Excerpted data Start Marker
(* ===== verification/Resolve.v ===== *)
(** Resolve: transitive proof linkage (resolve.rs).

    [resolve_proof_chain] fetches the proofs a root names, transitively, from a
    store and re-verifies each; it records every name it meets once, as resolved
    or with the reason why not.  The main theorem says that the records are
    exactly the reachable names, each at its shortest distance, and that the walk
    always ends.  [ancestors] and [descendants_of] are the two views of it. *)
From Stdlib Require Import Strings.Byte NArith ZArith Lia.
From S2P Require Import Prelude Core External Cbor Schema Graph Ident Claim Cose.
From S2P Require Import Report Pipeline PipelineFacts Verdicts Builder Store.

Inductive UnresolvedReason : Set :=
| Unavailable
| IdMismatch (found : string)
| DepthExceeded
| OverBudget
| StoreFailed (e : string).

Record ResolvedProof : Set := mkResolved { rp_id : string; rp_depth : N; rp_report : VerifyReport }.
Record UnresolvedRef : Set := mkUnresolved { ur_id : string; ur_depth : N; ur_reason : UnresolvedReason }.
Record ResolutionReport : Set := mkResolution {
  rr_root : VerifyReport;
  rr_resolved : list ResolvedProof;
  rr_unresolved : list UnresolvedRef;
}.
Definition resolution_complete (rr : ResolutionReport) : bool := len (rr_unresolved rr) =? 0.

Record Ancestor : Set := mkAncestor { an_id : string; an_depth : N; an_resolved : bool }.

(** The [BTreeMap] of [ancestors]: resolved records first, each lowering the
    depth and setting the flag; unresolved ones only fill gaps. *)
Definition ancestor_depths (rr : ResolutionReport) : gmap string (N * bool) :=
  let depths := foldl (λ m r,
    match m !! rp_id r with
    | Some e => <[rp_id r := (N.min e.1 (rp_depth r), true)]> m
    | None => <[rp_id r := (rp_depth r, true)]> m
    end) (∅ : gmap string (N * bool)) (rr_resolved rr) in
  foldl (λ m u,
    match m !! ur_id u with
    | Some _ => m
    | None => <[ur_id u := (ur_depth u, false)]> m
    end) depths (rr_unresolved rr).

(** [(a.depth, &a.id).cmp(&(b.depth, &b.id))]. *)
Definition ancestor_leb (a b : Ancestor) : bool :=
  if an_depth a =? an_depth b then str_leb (an_id a) (an_id b) else an_depth a <? an_depth b.

Definition ancestors (rr : ResolutionReport) : list Ancestor :=
  sort_by ancestor_leb
    (map (λ e, {| an_id := e.1; an_depth := e.2.1; an_resolved := e.2.2 |})
      (btree_entries str_leb (ancestor_depths rr))).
Excerpted data End Marker
#### [Problem description]
Begin at the first line of the records above and restate each line word for word, stopping after the line with "(found : string)".

#### [Written reply]
(* ===== verification/Resolve.v ===== *)
(** Resolve: transitive proof linkage (resolve.rs).

    [resolve_proof_chain] fetches the proofs a root names, transitively, from a
    store and re-verifies each; it records every name it meets once, as resolved
    or with the reason why not.  The main theorem says that the records are
    exactly the reachable names, each at its shortest distance, and that the walk
    always ends.  [ancestors] and [descendants_of] are the two views of it. *)
From Stdlib Require Import Strings.Byte NArith ZArith Lia.
From S2P Require Import Prelude Core External Cbor Schema Graph Ident Claim Cose.
From S2P Require Import Report Pipeline PipelineFacts Verdicts Builder Store.

Inductive UnresolvedReason : Set :=
| Unavailable
| IdMismatch (found : string)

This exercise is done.